◆ **About this exercise**: Copy, word for word, each line of the data below from the first through the line containing "Lemma lowers_if_body in_fn", and stop there.

◆ **Data extracts**:
Section Flow.
Context `{SL : SettingLaws, RC : !Rec}.
Context (D N : nat) (HE : exprs_ok D N) (HN : named_ok D N).
Implicit Types (s : Lowerer) (b : nat) (r : InstructionRef) (P : gmap Z Target) (k d : nat).
Implicit Types (in_fn : bool) (span : Span.Span) (ctx : ExprContext).
Abbreviation wf := (LowerLogic.wf D).
Abbreviation W := (LowerLogic.W D).
Abbreviation expr_spec := (LowerSteps.expr_spec D).

(** ** If *)

Lemma lowers_if_body in_fn body i P k d b ctx s (Q : unit -> Lowerer -> Prop) :
  (size_if_body body <= N)%nat -> supported_if_body in_fn body = true -> kind_at P s i = Some TBlock ->
  wf P k d s -> (W * size_if_body body <= k)%nat -> (size_if_body body <= d)%nat -> block_in s b -> ctx_ok s ctx ->
  root_ok in_fn s ->
  (forall s', wf P (k - W * size_if_body body) (d - size_if_body body) s' -> grows s s' -> Q tt s') ->
  lowers (lower_if_body b body i ctx) s Q.
Proof.
  intros Hn Hs Hi Hw Hk Hd Hb Hctx Hroot HQ. pose proof (block_in_scope _ _ Hb) as Hsc.
  unfold lower_if_body. destruct body as [block|e]; cbn [size_if_body supported_if_body] in *.
  - assert (G0 : grows s s) by done. steps. eapply (lowers_block D N HE HN in_fn); [lia|exact Hs|exact Hw|room|lia|done|done|].
    intros s1 Hw1 G1. adv G1. steps. eapply lowers_inst_unless_never; [exact Hw1|room|done| |done|].
    { split; simpl; [by repeat constructor|done|done|by left]. }
    intros s2 Hw2 K2. adv K2. apply HQ; [|done]. eapply wf_le; [| |exact Hw2]; room.
  - assert (K0 : keeps s s) by done. steps. expr r. steps. eapply lowers_inst_unless_never; [eassumption|room|done| |done|].
    { split; simpl; [by repeat constructor|done|done|by left]. }
    intros s2 Hw2 K2. adv K2. apply HQ; [|by apply keeps_grows]. eapply wf_le; [| |exact Hw2]; room.
Qed.

Lemma lowers_if_aux n in_fn i :
  (size_if i <= n)%nat -> (size_if i <= N)%nat -> supported_if in_fn i = true ->
  expr_spec in_fn (size_if i) (fun b ctx => lower_expr_if b i ctx).
Proof.
  revert i. induction n as [|n IH]; intros [id cond then_body else_block span]; cbn [size_if supported_if]; [lia|].
  intros Hn HN' [[Hc Ht]%andb_true_iff He]%andb_true_iff P k d b ctx s Q Hw Hk Hd Hb Hctx Hroot HQ.
  assert (K0 : keeps s s) by done. unfold lower_expr_if; fold lower_expr_if. steps. expr r. steps.
  eapply lowers_branch_ctx; [eassumption|room|done|]. intros c s1 Hw1 K1 Hcc. adv K1. steps.
  hole TBlock i. steps.
  eapply lowers_open; [eassumption|by apply scope_lt|done|]. intros o b' Ho Hb' Hwo Hbo Hso. opn Ho. steps.
  eapply (lowers_if_body in_fn); [|exact Ht|done|exact Hwo|room|lia|done..|]. { lia. }
  intros s3 Hw3 G3. adv G3. steps.
  eapply lowers_close; [exact Ho|exact Hb'|eassumption|exact Hw3|done|]. intros lt s4 Hw4 K4 Hc4 Hlt _. cls Hc4 K4. steps.
  eapply lowers_open; [exact Hw4|by apply scope_lt|done|]. intros o2 b2 Ho2 Hb2 Hwo2 Hbo2 Hso2. opn Ho2. steps.
  eapply (lowers_mono _ _ (fun _ s5 => wf (pend TBlock i P)
    (k - W * size_expr cond - W * size_if_body then_body - W * opt_size size_else else_block - 4)
    (d - size_expr cond - size_if_body then_body - opt_size size_else else_block) s5 /\ grows o2 s5)).
  { destruct else_block as [[ei|body]|]; cbn [opt_size opt_all size_else supported_else] in *.
    - destruct ei as [id2 c2 t2 e2 sp2] eqn:Hei. rewrite <- Hei in *. assert (K2 : keeps o2 o2) by done. steps.
      eapply (IH ei); [lia|lia|done|exact Hwo2|room|lia|done..|]. intros v s5 Hw5 K5 Hv. adv K5. steps.
      eapply lowers_inst; [exact Hw5|room| |done|].
      { split; simpl; [by constructor|done|done|by left]. }
      intros j s6 Hw6 K6 Hj. adv K6. steps. split; [|by apply keeps_grows]. eapply wf_le; [| |exact Hw6]; room.
    - eapply (lowers_if_body in_fn); [lia|exact He|done|exact Hwo2|room|lia|done..|]. intros s5 Hw5 G5.
      split; [|done]. eapply wf_le; [| |exact Hw5]; room.
    - steps. split; [|done]. eapply wf_le; [| |exact Hwo2]; room. }
  intros _ s5 [Hw5 G5]. adv G5. steps.
  eapply lowers_inst_unless_never; [exact Hw5|room|done| |done|]. { split; simpl; [known|done|done|by left]. }
  intros s6 Hw6 K6. adv K6. steps.
  eapply lowers_close; [exact Ho2|exact Hb2|eassumption|exact Hw6|done|]. intros le s7 Hw7 K7 Hc7 Hle _. cls Hc7 K7.
  unfold finalize_branch. steps.
  eapply lowers_open; [exact Hw7|by apply scope_lt|done|]. intros o3 b3 Ho3 Hb3 Hwo3 Hbo3 Hso3. opn Ho3. steps.
  emit br. steps.
  eapply lowers_close; [exact Ho3|exact Hb3|exact Hw7|eassumption|done|]. intros lb s9 Hw9 K9 Hc9 Hlb _. cls Hc9 K9. steps.
  fill TBlock. steps. apply HQ; [|done|done]. eapply wf_le; [| |eassumption]; room.
Qed.

Lemma lowers_if in_fn i :
  (size_if i <= N)%nat -> supported_if in_fn i = true ->
  expr_spec in_fn (size_if i) (fun b ctx => lower_expr_if b i ctx).
Proof. intros. by apply (lowers_if_aux (size_if i)). Qed.

(** ** Blocks and loops *)

Lemma lowers_block_expr in_fn is_loop block :
  (size_block block <= N)%nat -> supported_block in_fn block = true ->
  expr_spec in_fn (size_block block) (fun b ctx => lower_block_expr b is_loop block).
Proof.
  intros Hn Hs P k d b ctx s Q Hw Hk Hd Hb Hctx Hroot HQ. assert (K0 : keeps s s) by done. unfold lower_block_expr.
  assert (Hpos : (W * 1 <= W * size_block block)%nat) by (apply Nat.mul_le_mono_l; destruct block; simpl; lia).
  destruct block as [id dq label stmts span] eqn:Hbl. rewrite <- Hbl in *. steps.
  eapply lowers_check_label; [exact Hw|done|]. intros s1 Hw1 K1. adv K1. steps.
  destruct is_loop.
  - hole TLoop i. steps.
    eapply lowers_open; [eassumption|by apply scope_lt|by exists i|]. intros o b' Ho Hb' Hwo Hbo Hso. opn Ho. steps.
    eapply (lowers_block D N HE HN in_fn); [done|exact Hs|exact Hwo|room|done|done|done|]. intros s3 Hw3 G3. adv G3. steps.
    eapply lowers_inst_unless_never; [exact Hw3|room|done|solve_emit|done|]. intros s4 Hw4 K4. adv K4. steps.
    eapply lowers_close; [exact Ho|exact Hb'|eassumption|exact Hw4|done|]. intros l s9 Hw9 K9 Hc9 Hl _. cls Hc9 K9. steps.
    fill TLoop. steps. apply HQ; [|done|done]. eapply wf_le; [| |eassumption]; room.
  - hole TBlock i. steps.
    eapply lowers_open; [eassumption|by apply scope_lt|by exists i|]. intros o b' Ho Hb' Hwo Hbo Hso. opn Ho. steps.
    eapply (lowers_block D N HE HN in_fn); [done|exact Hs|exact Hwo|room|done|done|done|]. intros s3 Hw3 G3. adv G3. steps.
    eapply lowers_close; [exact Ho|exact Hb'|eassumption|exact Hw3|done|]. intros l s9 Hw9 K9 Hc9 Hl _. cls Hc9 K9. steps.
    fill TBlock. steps. apply HQ; [|done|done]. eapply wf_le; [| |eassumption]; room.
Qed.

Lemma lowers_break_body P k d b branch target span s (Q : list InstructionId -> Lowerer -> Prop) :
  wf P k d s -> (0 < k)%nat -> scope_in s b ->
  kind_at P s target = Some TBlock \/ kind_at P s target = Some TLoop ->
  (forall l s', wf P (k - 1) d s' -> keeps s s' -> Forall (id_ok s') l -> Q l s') ->
  lowers (break_body b branch target span) s Q.
Proof.
  intros Hw Hk Hb Ht HQ. unfold break_body. assert (K0 : keeps s s) by done. steps.
  eapply lowers_open; [exact Hw|by apply scope_lt|done|]. intros o b' Ho Hb' Hwo Hbo Hso.
  assert (Hto : kind_at P o target = Some TBlock \/ kind_at P o target = Some TLoop) by (by rewrite Ho).
  opn Ho. steps. eapply lowers_inst; [exact Hwo|done| |done|]. { split; simpl; [by repeat constructor|done|done|done]. }
  intros i s1 Hw1 K1 Hi. adv K1. steps.
  eapply lowers_close; [exact Ho|exact Hb'|exact Hw|exact Hw1|done|]. intros l s9 Hw9 K9 Hc9 Hl _. cls Hc9 K9. by apply HQ.
Qed.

◆ **Exercise output**:
Section Flow.
Context `{SL : SettingLaws, RC : !Rec}.
Context (D N : nat) (HE : exprs_ok D N) (HN : named_ok D N).
Implicit Types (s : Lowerer) (b : nat) (r : InstructionRef) (P : gmap Z Target) (k d : nat).
Implicit Types (in_fn : bool) (span : Span.Span) (ctx : ExprContext).
Abbreviation wf := (LowerLogic.wf D).
Abbreviation W := (LowerLogic.W D).
Abbreviation expr_spec := (LowerSteps.expr_spec D).

(** ** If *)

Lemma lowers_if_body in_fn body i P k d b ctx s (Q : unit -> Lowerer -> Prop) :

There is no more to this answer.